The induction of epidermal immunity depends on activation of local dendritic cells (DC), Langerhans cells (LC), to migrate from the skin to local lymph nodes and mature into potent immunostimulatory cells. We have previously shown that progressor skin tumors, which evade immunological destruction, prevent contact sensitizer-induced LC migration from the skin to draining lymph nodes. In contrast, regressor tumors, which evoke protective immunity, did not inhibit DC mobilization. In this study we utilized the skin explant model to determine the factors produced by skin tumors which regulate LC migration from the skin.
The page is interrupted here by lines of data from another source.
(* ===== verification/Prelude.v ===== *)
(** * TPT: a verification library for the C programs of the repository

    The repository collects small systems programs in C: libraries (a memory pool, a
    connection manager, a BSON API), servers and proxies, and exercises in concurrency.
    They share no code, so the library has one file per program, over a common
    language for C functions and a common model of the operating system.  Paths below
    are under src/src/.

    ** The common part

    - Prelude.v: the outcome monad, in which every C function is written (a result,
      undefined behaviour, the exit of the process, or fuel exhausted), total-correctness
      assertions [wp] and their rules, machine integers, shared lemmas and tactics.
    - Posix.v: the operating system as the class [OS], an arbitrary function from the
      history of calls to the reply of the next one.  Theorems quantify over it and speak
      about the recorded history: descriptors and blocks left open ([res_delta]), bytes
      sent and received, calls repeated until they are not interrupted.  Growing buffers
      are blocks of exactly the size that was asked for, and a store outside one is undefined
      ([store_bytes]).

    ** The programs

    - MemPool.v: system/mem_pool/argo_mem_pool.c.  The pool's slabs are blocks of a heap
      of 64-bit words, the free list is threaded through their headers as in the code,
      sizes are 32-bit.  Theorems: no client can make the pool misbehave (aligned,
      disjoint, stable objects), last-in first-out reuse, NULL only on exhaustion,
      destruction frees everything once; a pool of zero objects and a product that wraps
      around are shown to go wrong.
    - Queue.v: networking/conn_mgr/conn_mgr_queue.c, a linked list with head and tail, as
      a heap of items.  It refines an abstract list.
    - ConnMgr.v: networking/conn_mgr/conn_mgr_conn.c and conn_mgr_core.c, connections
      with a connect timeout and their error codes.  Theorems: exact ownership and error
      reporting for every behaviour of the kernel, the life cycle, and the refused
      connection that is reported as a success.
    - ConnPool.v: networking/conn_mgr/conn_mgr_pool.c, on top of Queue.v and ConnMgr.v.
      The critical sections are functions; [Threads] interleaves them with the mutex and
      the condition variable.  Theorems, by induction over all interleavings: accounting
      of connections, mutual exclusion, no lost wake-up; [try_pop] on an empty pool never
      returns; destruction releases what the pool holds.
    - Philosophers.v: system/diningphilo/dinphilo.c, the threads and semaphores as a
      transition system: mutual exclusion, absence of deadlock, termination.
    - ShmRing.v: system/ipc/sharedmemory/shm_producer.c and shm_consumer.c, the ring in
      shared memory and the semaphore protocol ([Procs], from the start of each process on):
      refinement of a bounded queue, first-in first-out delivery from one producer to any
      number of consumers, progress; a producer that starts later resets the ring.
    - SpliceProxy.v: networking/splice/sp_trans_proxy/src: complete or reported
      transmission, relaying in order, a request gives back what it owns, but for the socket
      it made when none of its connects succeeded; a partial splice loses data.
    - SpliceExp.v: networking/splice/sp_exp/src, a copy that connects without
      transparency: a request is followed from the accepting loop through the work queue
      to the end of its tunnel.
    - HimProxy.v: networking/himproxy/*.c: the receive buffer never overflows and keeps
      every byte, children are recorded within the table; the option that has no effect,
      the leaked connections and the failed realloc.
    - OldProxy.v: networking/himproxy/proxy_old/*.c, the first version, which splits the
      received data into a list of HTTP requests.  Theorems: whatever the parser rejects and
      the allocator refuses, parsing frames the buffer into consecutive requests, and it ends
      unless they do so for ever; freeing a connection gives back every block and parsed
      request once; a rejected request is parsed for ever, a moved buffer leaves requests dangling, and
      a configured number of children above the table's size is read out of bounds.
    - Bson.v: serialization/bson_api/bson_api.c.  libbson is the class [LIBBSON] of its
      functions, and [LIBBSON_OK] states its documented behaviour; the API's theorems are
      proved against that interface and a small library that satisfies it is given.
      Documents, arrays and elements make the round trip through the API; a failing realloc
      in the reader is undefined.
    - Zigzag.v: encoding/zigzag/zigzag.c: the encoding is a bijection.
    - EpollServer.v: system/poller/epoll.c: every event is served completely: accepting and
      reading go on until the kernel has nothing more, connections are closed exactly at their
      end, and the process aborts exactly when a call it cannot do without fails.
    - EventServer.v: networking/server/server.c: ownership of connections in the
      callbacks of libevent.
    - MongoApi.v: mongo_api/mongo_api.c.  The MongoDB client library is a function from
      the history of its calls to the next result; every operation gives back what it
      borrows, makes its steps in order and reports the one that failed.
    - Supervisor.v: system/waitForChild/waitforchild.c.  Signals are delivered at the
      calls of the program.  An interrupt reaches every running child once and ends the
      process; the program's own handler of SIGCHLD stops the supervision, so that no child
      is restarted, which the loop alone, without signals, would do.
    - CondVar.v: other/condvar.c, three threads with a mutex and a condition variable as
      a transition system: every schedule ends, and the signal is never lost.
    - LinkedList.v: other/linkedlist.c, on a heap of nodes: a session prints what was
      added and frees it once; the program's main displays the list once too often.
    - Numbers.v: other/int2bits.c, genUniqNumbers.c and bitscan.c: the bits of a number,
      the enumeration of all numbers of n digits and the scan for set bits are what they
      should be; the table of the last is initialised past its end.
    - Text.v: other/miniprintf.c, equal to a reference formatter, and
      system/getdir/getDir.c, the directory of a user.
    - Driver.v: system/ioctl, a character device and its user program: loading undoes
      itself on failure (but for one path), and a value makes the round trip.
    - FileCopy.v: system/aio, a file copy with read and the same with asynchronous
      requests: both write the file's bytes, and the two are equivalent for a file that can
      be read to its end; after a read error they differ.
    - EchoTcp.v, EchoUdp.v, EchoUnix.v: networking/socket and system/ipc/pipe, echo
      servers and clients over TCP, UDP and Unix-domain sockets, a socket pair and a
      pipe: messages are answered whole, in order and to their sender; messages that fill
      the buffer, the descriptor shared by all threads and the peers that go away are
      shown to break them.
    - MemPoolTest.v, ConnTest.v and PoolTest.v: the test programs of the memory pool and of the
      connection manager, on top of MemPool.v, Queue.v, ConnMgr.v and ConnPool.v; the
      workers of the pool test finish under every schedule and the whole program gives
      back every descriptor, block and queue item, when queue items can be allocated.
    - BsonTest.v: serialization/bson_api/test/test.c, on top of Bson.v: a document of any
      nesting is printed as the tree of values it holds, and the six tests print the
      documents that their code builds and leak none, when the library refuses no call about
      these documents and memory can be had.
    - MongoTest.v: mongo_api/test/test.c, on top of MongoApi.v.  The workers of one test are
      trees of calls that are interleaved in any order; the program accounts for every
      object of the library, unless the server refuses the update, which is undefined.
    - Redis.v: the programs of other/redistest and other/redisConnectionTest that send
      commands and wait for the reply.  hiredis is the class [HIREDIS].  Every reply, copy
      and connection is given back or its loss is proved; a structure makes the round trip.
    - RedisAsync.v: the programs with callbacks and the adapter to libev (libev.h): every
      event of a sequence that can be printed is served in order, a message that says quit
      ends the subscription, and the adapter keeps each watcher active exactly while it is
      wanted.
    - Icap.v: the programs of networking/icap-client-testing, with the thread that receives
      interleaved with the main thread: under every order the requests are sent in order and
      blocks and contexts are accounted for, those that are lost included; chunks make the
      round trip.
    - Files.v: system/memoryMap and three programs of other/ that write files and print the
      output of a command: an array makes the round trip through a mapped file, all but its
      last element; a stream reaches its file when it is closed.
    - Namespace.v: system/linux_namespace.  Parent and child are trees of atomic accesses to
      the memory they share; a rely-guarantee argument shows that no order of them overruns
      the command buffer when the lines typed are short enough, a long line does, and one
      order is shown to lose the parent's command.
    - HttpClient.v: networking/http_client_test: the client sends what is typed in order, and
      the growing buffer of the parser test never overflows.
    - NetExamples.v: name lookups (the resolver is a parameter), the echo of words with poll and
      a pair of datagram programs.
    - Exercises.v: the exercises of system/c, system/reentrant, system/load_so_runtime,
      system/newmalloc and other/: a handler that sees half an assignment, allocations that are
      given back, a search that ends, a loop that does not overflow.

    ** Loops and fuel

    Loops that C does not bound take a number of rounds as fuel.  A theorem about such a
    loop says how much is enough, so that it proves termination: one more than the items
    to traverse (queue lengths, elements and documents), one more than the interruptions
    a call meets ([settles]), or one more than the number of times the environment keeps
    the program busy ([calms_down]), which no function of a server can bound by itself.

    ** What is not modelled

    Two programs of other/ that only print constants (ats_ut_gen.c and size.c), a file that is
    a compiled program and one that is empty (other/redistest), and the headers of hiredis,
    libev and the ICAP library beyond what the programs use; libev.h is modelled once, in
    other/redistest, and its copy in other/redisKeySpaceNotifications is not.  Formatted output
    is recorded by its format and arguments.  The HTTP parser, the work queues, the resolver
    and the configuration reader of OldProxy are calls of the environment or parameters.  In
    HimProxy, [handle_client_data] has no definition in the repository and is a parameter, and
    two functions of core.c that do not compile are left out. *)

From Stdlib Require Import ZArith Lia.
From stdpp Require Import base gmap list strings numbers.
Supernatants from two progressor squamous cell carcinoma lines both inhibited LC migration, whereas supernatants from two regressor squamous cell carcinoma lines both enhanced LC mobilization. Transforming growth factor (TGF)-beta1 inhibited, while IL-10 enhanced, LC migration from cultured skin. Both reduced the ability of LC to mature into potent allostimulators. Antibody neutralization identified that TGF-beta1 produced by the progressor tumor was responsible for inhibition of LC migration, while IL-10 produced by the regressor tumor enhanced LC mobilization. Thus these studies show that skin tumors influence DC mobilization from tumors by production of cytokines, and that TGF-beta1 is one factor produced by tumors which can immobilize LC and keep them in an immature form. This is likely to be an important mechanism of tumor escape from the immune system as progressor tumors inhibited, while regressor tumors enhanced DC mobilization.